The human impact is something we can easily help by being more careful, educating ourselves and looking for alternatives. For example, some cities in the western U.S. have even opted to celebrate Independence Day using a drone light show instead of fireworks.
Here are some things we can all do today to reduce the risk of forest fires:
- Be aware of the fire danger level. If you live in a fire-prone area or are visiting one, there are very specific parameters for certain outdoor activities depending on the season. Before you ignite that burn pile or even mow the lawn, check the rules on your city or county’s website for what is allowed. Keep in mind that sometimes the rules can change from one day to the next in extreme weather.

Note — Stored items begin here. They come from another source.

Definition compile_projection_source_budget (c : ProfileBudgetCeiling) (source_scale : N)
    : ProjectionSourceBudget :=
  {| ps_context_assembly_max_chars :=
       scaled (ps_context_assembly_max_chars (c_projection_source_budget c)) source_scale
         (c_p0_min_projection_source_chars c);
     ps_recent_messages_limit :=
       scaled (ps_recent_messages_limit (c_projection_source_budget c)) source_scale 1;
     ps_recall_candidate_max_items :=
       scaled (ps_recall_candidate_max_items (c_projection_source_budget c)) source_scale 1 |}.

Definition compile_projection_render_budget (c : ProfileBudgetCeiling)
    (pressure_scale : N) (render_provider_cap : option N) : ProjectionRenderBudget :=
  let render_max :=
    scaled (pr_system_block_max_chars (c_projection_render_budget c)) pressure_scale
      (c_p0_min_projection_render_chars c) in
  {| pr_system_block_max_chars :=
       match render_provider_cap with
       | Some cap => N.min render_max cap
       | None => render_max
       end;
     pr_provider_prompt_max_chars := render_provider_cap |}.

Definition compile_maintenance_budget (c : ProfileBudgetCeiling) (source_scale : N)
    : MaintenanceBudget :=
  {| mb_user_input_max_chars :=
       scaled (mb_user_input_max_chars (c_maintenance_budget c)) source_scale
         (c_p0_min_maintenance_chars c);
     mb_user_input_max_bytes :=
       scaled (mb_user_input_max_bytes (c_maintenance_budget c)) source_scale
         (c_p0_min_maintenance_bytes c);
     mb_reply_input_max_chars :=
       scaled (mb_reply_input_max_chars (c_maintenance_budget c)) source_scale
         (c_p0_min_maintenance_chars c);
     mb_reply_input_max_bytes :=
       scaled (mb_reply_input_max_bytes (c_maintenance_budget c)) source_scale
         (c_p0_min_maintenance_bytes c) |}.

Definition compile_runtime_job_budget (c : ProfileBudgetCeiling) (source_scale : N)
    : RuntimeJobBudget :=
  {| rj_max_concurrent_jobs :=
       scaled (rj_max_concurrent_jobs (c_runtime_job_budget c)) source_scale 1;
     rj_max_background_jobs :=
       scaled (rj_max_background_jobs (c_runtime_job_budget c)) source_scale 1;
     rj_maintenance_batch_max_items :=
       scaled (rj_maintenance_batch_max_items (c_runtime_job_budget c)) source_scale 1 |}.

Definition compile_llm_gateway_budget (c : ProfileBudgetCeiling) (source_scale : N)
    (render : ProjectionRenderBudget) (projection : ProjectionSourceBudget)
    (maintenance : MaintenanceBudget) : LlmGatewayBudget :=
  {| lg_runtime_cache_max_runtimes :=
       scaled (lg_runtime_cache_max_runtimes (c_llm_gateway_budget c)) source_scale 1;
     lg_projection_render_max_chars :=
       pr_system_block_max_chars render;
     lg_recent_messages_limit := ps_recent_messages_limit projection;
     lg_maintenance_user_max_chars := mb_user_input_max_chars maintenance;
     lg_maintenance_reply_max_chars := mb_reply_input_max_chars maintenance;
     lg_buffered_json_max_bytes :=
       scaled (lg_buffered_json_max_bytes (c_llm_gateway_budget c)) source_scale
         (c_p0_min_http_body_bytes c);
     lg_stream_chunk_max_bytes :=
       scaled (lg_stream_chunk_max_bytes (c_llm_gateway_budget c)) source_scale
         (c_p0_min_http_body_bytes c);
     lg_stream_event_max_bytes :=
       scaled (lg_stream_event_max_bytes (c_llm_gateway_budget c)) source_scale
         (c_p0_min_http_body_bytes c);
     lg_stream_max_events :=
       scaled (lg_stream_max_events (c_llm_gateway_budget c)) source_scale 1;
     lg_response_body_max_bytes :=
       scaled (lg_response_body_max_bytes (c_llm_gateway_budget c)) source_scale
         (c_p0_min_http_body_bytes c) |}.

Definition compile_transcript_governance_budget (c : ProfileBudgetCeiling) (source_scale : N)
    : TranscriptGovernanceBudget :=
  {| tg_transcript_page_size :=
       scaled (tg_transcript_page_size (c_transcript_governance_budget c)) source_scale 1;
     tg_host_refs_per_turn :=
       scaled (tg_host_refs_per_turn (c_transcript_governance_budget c)) source_scale 1;
     tg_max_attrs_per_turn :=
       scaled (tg_max_attrs_per_turn (c_transcript_governance_budget c)) source_scale 1;
     tg_max_attrs_per_message :=
       scaled (tg_max_attrs_per_message (c_transcript_governance_budget c)) source_scale 1;
     tg_redaction_items_per_page :=
       scaled (tg_redaction_items_per_page (c_transcript_governance_budget c)) source_scale 1;
     tg_derived_refs_per_report :=
       scaled (tg_derived_refs_per_report (c_transcript_governance_budget c)) source_scale 1;
     tg_repair_issues_per_report :=
       scaled (tg_repair_issues_per_report (c_transcript_governance_budget c)) source_scale 1 |}.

- Learn about campfire safety. Heading to the great outdoors? Some national parks and national forests may not allow campfires at certain times of year. Know before you go, and if campfires are allowed, learn the safest ways to ignite and extinguish them. Follow those same protocols wherever or whenever you make a campfire.
- Consider celebrating without fireworks. Not only have they sent thousands of people to the emergency room, but fireworks are also a trigger for veterans and PTSD sufferers. If you must blow things up, it’s best to pass on the riskiest types of fireworks such as roman candles and bottle rockets, or even better, to choose the kind that do not get airborne. If you do light fireworks, do it in a wide open space and stay away from fire fuels such as dry grass. Make sure to have a hose or wet towels nearby to fully extinguish all sparks and flames. Carefully check the area for embers before you leave.
When fires do occur, we are forever grateful to the firefighters, support staff and volunteers who help contain and manage the fires, often at great risk to themselves. This year, the efforts in Oregon include more than 6,000 personnel across multiple agencies handling firefighting, evacuations, air traffic control, prevention, containment and communications. We can show them even more appreciation by doing our part to mitigate fire danger where we can easily make a big difference and by helping to educate others.